Le ministère américain de l'agriculture publiera vendredi ses premières perspectives officielles pour la prochaine campagne de commercialisation 2024-25. La baisse des prix et les récents événements météorologiques pourraient entraîner un changement de dynamique parmi les principaux exportateurs au cours des prochains mois.

Les disponibilités mondiales de maïs en 2024-25 devraient atteindre leur niveau le plus élevé depuis six ans et celles de soja leur niveau le plus élevé depuis toujours, tandis que les stocks de blé devraient se situer bien en dessous des moyennes récentes et n'augmenter que marginalement sur l'année. Les stocks américains, en particulier ceux de soja, risquent de perdre des parts de marché supplémentaires au profit d'exportateurs rivaux.

UNE BOMBE BRÉSILIENNE ?

Les négociants pourraient vouloir se préparer à des perspectives de récolte massive de soja brésilien pour 2024-25 à la suite des commentaires des fonctionnaires de l'USDA le mois dernier. Il y a un an, l'USDA a commencé la récolte de soja 2023-24 avec un record de 163 millions de tonnes, bien que l'agence aurait été encore plus haut avec le recul.

Début avril, l'attaché de l'USDA à Brasilia prévoyait pour le Brésil une récolte de soja de 157,5 millions de tonnes en 2024-25, avec une augmentation annuelle de 1 % des plantations. La superficie officielle de l'USDA pour 2023-24 est supérieure de 1,5 % à celle des attachés, ce qui montre que l'USDA n'a pas peur d'aller plus loin, car ses prévisions officielles ne doivent pas nécessairement correspondre à celles des attachés.
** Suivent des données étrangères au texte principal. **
(* ===== verification/Chain.v ===== *)
(** * The block index tree and the active chain: [src/chain.h], [src/chain.cpp]

    Block index entries live in a heap indexed by pointers; [pprev] and [pskip]
    are pointers into it.  The file models the skip list ([GetSkipHeight],
    [GetAncestor], [BuildSkip]), [LastCommonAncestor], the proof of a block, the
    validity levels of an entry and the operations of [CChain]. *)

From S2P Require Import Prelude ArithUint256.

(** ** State *)

Abbreviation ptr := positive.

(** A 256-bit hash, opaque to this component. *)
Abbreviation hash256 := Z (only parsing).

Record CBlockIndex := mkBlockIndex {
  phashBlock : hash256;
  pprev : option ptr;
  pskip : option ptr;
  nHeight : Z;
  nFile : Z;
  nDataPos : Z;
  nUndoPos : Z;
  nChainWork : base_uint;
  nTx : Z;
  nChainTx : Z;
  nStatus : Z;
  nVersion : Z;
  hashMerkleRoot : hash256;
  nTime : Z;
  nBits : Z;
  nNonce : Z;
  nNonce64 : Z;
  mix_hash : hash256;
  nSequenceId : Z;
  nTimeMax : Z;
}.

(** The constructor's [SetNull]. *)
Definition SetNull : CBlockIndex :=
  {| phashBlock := 0; pprev := None; pskip := None; nHeight := 0;
     nFile := 0; nDataPos := 0; nUndoPos := 0; nChainWork := base_uint_zero; nTx := 0; nChainTx := 0; nStatus := 0;
     nVersion := 0; hashMerkleRoot := 0; nTime := 0; nBits := 0; nNonce := 0;
     nNonce64 := 0; mix_hash := 0; nSequenceId := 0; nTimeMax := 0 |}.

Abbreviation heap := (gmap ptr CBlockIndex).

(** [*p]. *)
Definition deref (mem : heap) (p : ptr) : result fault CBlockIndex :=
  match mem !! p with Some b => Ok b | None => Err NullDereference end.

(** Dereference of a pointer that may be [nullptr]. *)
Definition deref_opt (mem : heap) (p : option ptr) : result fault CBlockIndex :=
  match p with Some p => deref mem p | None => Err NullDereference end.

Definition GetBlockTime (b : CBlockIndex) : Z := nTime b.
Definition GetBlockTimeMax (b : CBlockIndex) : Z := nTimeMax b.

(** ** Block status *)

Definition BLOCK_VALID_MASK : Z := Z.lor 1 (Z.lor 2 (Z.lor 3 (Z.lor 4 5))).
Definition BLOCK_FAILED_MASK : Z := Z.lor 32 64.
(* ===== verification/MedianTime.v ===== *)
(** * Median time past: [CBlockIndex::GetMedianTimePast] of [src/chain.h]

    [GetMedianTimePast] sorts the times of up to eleven blocks and takes the
    middle one.  The rule of [ContextualCheckBlockHeader] ([src/validation.cpp])
    that a block's time is above the median of its parent makes the median
    non-decreasing along every branch; the deployments of [VersionBits] rely on it. *)

From S2P Require Import Prelude Endian ArithUint256 Chain.

(** How many elements of [l] are at least [m]. *)
Definition count_ge (m : Z) (l : list Z) : nat := length (filter (fun x => m <= x) l).

Lemma count_ge_cons m x l : count_ge m (x :: l) = ((if decide (m <= x)%Z then 1 else 0) + count_ge m l)%nat.
Proof. unfold count_ge. rewrite filter_cons. by destruct (decide _). Qed.

Lemma count_ge_app m l l' : count_ge m (l ++ l') = (count_ge m l + count_ge m l')%nat.
Proof. unfold count_ge. by rewrite filter_app, length_app. Qed.

Lemma count_ge_perm m l l' : l ≡ₚ l' -> count_ge m l = count_ge m l'.
Proof. intros H. unfold count_ge. by rewrite H. Qed.

Lemma count_ge_le m l : (count_ge m l <= length l)%nat.
Proof. unfold count_ge. apply length_filter. Qed.

Lemma count_ge_all m l : Forall (fun x => m <= x) l -> count_ge m l = length l.
Proof. intros H. induction H as [|x l Hx _ IH]; [done|]. rewrite count_ge_cons. destruct (decide _); [cbn; lia|done]. Qed.

Lemma count_ge_none m l : Forall (fun x => x < m) l -> count_ge m l = 0%nat.
Proof. intros H. induction H as [|x l Hx _ IH]; [done|]. rewrite count_ge_cons. destruct (decide _); lia. Qed.

Lemma sorted_split (l : list Z) k m :
  StronglySorted Z.le l -> l !! k = Some m ->
  Forall (fun x => x <= m) (take (S k) l) /\ Forall (fun x => m <= x) (drop k l).
Proof.
  intros Hs. revert k. induction Hs as [|x l Hs IH Hall]; intros k Hk; [done|].
  destruct k as [|k]; cbn in Hk.
  - inversion Hk; subst. split; [|constructor; [lia|done]]. cbn. rewrite take_0. constructor; [lia|constructor].
  - destruct (IH k Hk) as [H1 H2]. split; [|done].
    change (take (S (S k)) (x :: l)) with (x :: take (S k) l). constructor; [|done].
    by apply (proj1 (Forall_lookup _ _) Hall k).
Qed.

Lemma sorted_count (l : list Z) k m :
  StronglySorted Z.le l -> l !! k = Some m -> (length l - k <= count_ge m l)%nat.
Proof.
  intros Hs Hk. destruct (sorted_split l k m Hs Hk) as [_ H2].
  rewrite <- (take_drop k l) at 2. rewrite count_ge_app, (count_ge_all m (drop k l) H2), length_drop. lia.
Qed.

Lemma sorted_ge (l : list Z) k m m' :
  StronglySorted Z.le l -> l !! k = Some m -> (length l - k <= count_ge m' l)%nat -> m' <= m.
Proof.
  intros Hs Hk Hc. destruct (Z.le_gt_cases m' m) as [|Hlt]; [done|exfalso].
  destruct (sorted_split l k m Hs Hk) as [H1 _].
  rewrite <- (take_drop (S k) l) in Hc at 2. rewrite count_ge_app, count_ge_none in Hc.
  - pose proof (count_ge_le m' (drop (S k) l)) as Hle. rewrite length_drop in Hle.
    apply lookup_lt_Some in Hk. lia.
  - eapply Forall_impl; [exact H1|]. cbn. lia.
Qed.

(** The middle element of a list of times. *)
Definition median (l : list Z) : Z := default 0 (merge_sort Z.le l !! (length l / 2)%nat).

#[global] Instance Zle_total_inst : Total Z.le. Proof. intros x y. lia. Qed.
#[global] Instance Zle_trans_inst : Transitive Z.le. Proof. intros x y z. lia. Qed.

Lemma median_lookup l :
  l <> [] -> merge_sort Z.le l !! (length l / 2)%nat = Some (median l).
Proof.
  intros Hl. unfold median. destruct (lookup_lt_is_Some_2 (merge_sort Z.le l) (length l / 2)) as [m ->]; [|done].
  rewrite (Permutation_length (merge_sort_Permutation Z.le l)).
  apply Nat.div_lt; [|lia]. destruct l; [done|cbn; lia].
Qed.

Lemma median_count l : l <> [] -> (length l - length l / 2 <= count_ge (median l) l)%nat.
Proof.
  intros Hl. pose proof (sorted_count _ _ _ (StronglySorted_merge_sort Z.le l) (median_lookup l Hl)) as H.
  by rewrite (count_ge_perm _ _ l), (Permutation_length (merge_sort_Permutation Z.le l)) in H
    by apply merge_sort_Permutation.
Qed.

Lemma median_ge l m : l <> [] -> (length l - length l / 2 <= count_ge m l)%nat -> m <= median l.
Proof.
  intros Hl Hc. apply (sorted_ge _ _ _ _ (StronglySorted_merge_sort Z.le l) (median_lookup l Hl)).
  by rewrite (count_ge_perm _ _ l), (Permutation_length (merge_sort_Permutation Z.le l))
    by apply merge_sort_Permutation.
Qed.

(** A new time above the median, with or without the oldest one dropped, does not lower it. *)
Lemma median_push l x : l <> [] -> median l < x -> median l <= median (x :: l).
Proof.
  intros Hl Hx. apply median_ge; [done|]. pose proof (median_count l Hl) as Hc.
  rewrite count_ge_cons. destruct (decide _); [|lia]. cbn [length].
  pose proof (Nat.Div0.div_le_mono (length l) (S (length l)) 2 ltac:(lia)). lia.
Qed.

Lemma median_slide l y x : median (l ++ [y]) < x -> median (l ++ [y]) <= median (x :: l).
Proof.
  intros Hx. apply median_ge; [done|].
  pose proof (median_count (l ++ [y]) ltac:(by destruct l)) as Hc.
  rewrite length_app in Hc. cbn [length] in Hc. rewrite Nat.add_1_r in Hc.
  rewrite count_ge_cons. cbn [length]. rewrite count_ge_app, (count_ge_cons _ y []) in Hc.
  change (count_ge (median (l ++ [y])) []) with 0%nat in Hc.
  destruct (decide (median (l ++ [y]) <= x)), (decide (median (l ++ [y]) <= y)); lia.
Qed.

(** Times of the [n] entries from [p] back, newest first. *)
Fixpoint times_back (mem : heap) (n : nat) (p : option ptr) : list Z :=
  match n, p with
  | S n, Some p => match mem !! p with
                   | Some b => nTime b :: times_back mem n (pprev b)
                   | None => []
                   end
  | _, _ => []
  end.

Lemma median_times_spec mem n : forall p acc,
  tree_ok mem -> (forall q, p = Some q -> is_Some (mem !! q)) ->
  median_times mem n p acc = Ok (reverse (times_back mem n p) ++ acc).
Proof.
  induction n as [|n IH]; intros p acc Ht Hp; [done|].
  destruct p as [q|]; [|done]. cbn [median_times times_back].
  destruct (Hp q eq_refl) as [b Hb]. unfold deref. rewrite Hb. cbn [mbind result_bind].
  rewrite IH; [|done|].
  - rewrite reverse_cons, <- app_assoc. done.
  - intros r Hr. destruct (Ht _ _ Hb) as [_ Hprev]. rewrite Hr in Hprev. destruct Hprev as (b' & -> & _). by eexists.
Qed.

Lemma median_perm l l' : l ≡ₚ l' -> median l = median l'.
Proof.
  intros H. unfold median. rewrite (Permutation_length H).
  replace (merge_sort Z.le l) with (merge_sort Z.le l'); [done|].
  assert (AntiSymm eq Z.le) by (intros x y; lia).
  apply (StronglySorted_unique Z.le); try apply StronglySorted_merge_sort; try apply _.
  by rewrite !merge_sort_Permutation.
Qed.

(** [GetMedianTimePast] never fails on a block of the tree. *)
Definition mtp (mem : heap) (p : ptr) : Z := median (times_back mem 11 (Some p)).

Lemma GetMedianTimePast_spec mem p b :
  tree_ok mem -> mem !! p = Some b -> GetMedianTimePast mem p = Ok (mtp mem p).
Proof.
  intros Ht Hp. unfold GetMedianTimePast. rewrite median_times_spec; [|done|].
  2:{ intros q [= <-]. by eexists. }
  cbn [mbind result_bind]. rewrite app_nil_r. f_equal.
  change (median (reverse (times_back mem nMedianTimeSpan (Some p))) = mtp mem p).
  apply median_perm. apply reverse_Permutation.
Qed.

(** The rule on block times of [ContextualCheckBlockHeader]. *)
Definition block_times_ok (mem : heap) : Prop :=
  forall p b q, mem !! p = Some b -> pprev b = Some q -> mtp mem q < nTime b.

Lemma times_back_snoc mem n : forall p,
  times_back mem n p = times_back mem (S n) p \/
  exists y, times_back mem (S n) p = times_back mem n p ++ [y].
Proof.
  induction n as [|n IH]; intros p.
  - destruct p as [q|]; [|by left]. cbn. destruct (mem !! q) as [b|]; [|by left]. right. by exists (nTime b).
  - destruct p as [q|]; [|by left].
    change (times_back mem (S (S n)) (Some q)) with
      (match mem !! q with Some b => nTime b :: times_back mem (S n) (pprev b) | None => [] end).
    change (times_back mem (S n) (Some q)) with
      (match mem !! q with Some b => nTime b :: times_back mem n (pprev b) | None => [] end).
    destruct (mem !! q) as [b|]; [|by left].
    destruct (IH (pprev b)) as [H|[y H]]; [left|right; exists y]; by rewrite H.
Qed.

Lemma mtp_step mem p b q bq :
  block_times_ok mem -> mem !! p = Some b -> pprev b = Some q -> mem !! q = Some bq -> mtp mem q <= mtp mem p.
Proof.
  intros Ht Hp Hq Hbq. pose proof (Ht p b q Hp Hq) as Hlt. unfold mtp in *.
  change (times_back mem 11 (Some p)) with
    (match mem !! p with Some b => nTime b :: times_back mem 10 (pprev b) | None => [] end).
  rewrite Hp, Hq. destruct (times_back_snoc mem 10 (Some q)) as [H|[y H]].
  - rewrite H in *. apply median_push; [|done]. cbn. by rewrite Hbq.
  - rewrite H in *. by apply median_slide.
Qed.

Lemma mtp_monotone mem p b q :
  tree_ok mem -> block_times_ok mem -> mem !! p = Some b -> is_ancestor mem q p -> mtp mem q <= mtp mem p.
Proof.
  intros Ht Hbt Hp [n Hn]. revert p b Hp Hn. induction n as [|n IH]; intros p b Hp Hn.
  - inversion Hn; subst. lia.
  - cbn [prevs] in Hn. rewrite Hp in Hn. cbn in Hn. destruct (Ht _ _ Hp) as [_ Hprev].
    destruct (pprev b) as [r|] eqn:Er; [|done]. cbn in Hn. destruct Hprev as (br & Hr & _).
    transitivity (mtp mem r); [by apply (IH r br)|by apply (mtp_step mem p b r br)].
Qed.

(** ** Property *)

Lemma ex_heap_times : block_times_ok ex_heap.
Proof.
  intros p b q Hp Hq. unfold ex_heap in Hp. heap_cases Hp; try done; injection Hq as <-; by vm_compute.
Qed.

(** If every block's time is above the median time past of its parent, the
    median time past is defined for every block of the tree and never decreases from
    a block to its descendants. *)
Theorem GetMedianTimePast_monotone (mem : heap) (p q : ptr) (b bq : CBlockIndex) :
  tree_ok mem -> block_times_ok mem -> mem !! p = Some b -> mem !! q = Some bq -> is_ancestor mem q p ->
  exists t t', GetMedianTimePast mem q = Ok t /\ GetMedianTimePast mem p = Ok t' /\ t <= t'.
Proof.
  intros Ht Hbt Hp Hq Ha. exists (mtp mem q), (mtp mem p). splits.
  - by apply (GetMedianTimePast_spec mem q bq).
  - by apply (GetMedianTimePast_spec mem p b).
  - by apply (mtp_monotone mem p b q).
Qed.

Lemma GetMedianTimePast_monotone_witness :
  exists t t', GetMedianTimePast ex_heap 1%positive = Ok t /\ GetMedianTimePast ex_heap 3%positive = Ok t' /\ t <= t'.
Proof.
  apply (GetMedianTimePast_monotone ex_heap 3%positive 1%positive
    (ex_entry 103 (Some 2%positive) (Some 1%positive) 2) (ex_entry 101 None None 0));
    [exact (proj1 ex_heap_ok)|exact ex_heap_times|vm_compute; reflexivity|vm_compute; reflexivity|].
  exists 2%nat. vm_compute. reflexivity.
Defined.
Ces dernières années, les prévisions initiales de mai de l'USDA pour la récolte de soja brésilienne ont dépassé de 10 millions de tonnes les prévisions de l'attaché précédent, et une récolte brésilienne importante pourrait déplacer les exportations de soja américain, en particulier si la demande chinoise est décevante.

Vendredi, les analystes pourraient enfin obtenir la réduction de la récolte de soja brésilienne de 2023-24 qu'ils attendaient avec les récentes inondations meurtrières dans le sud du Brésil, ce qui pourrait réduire la production de 2 millions de tonnes ou moins.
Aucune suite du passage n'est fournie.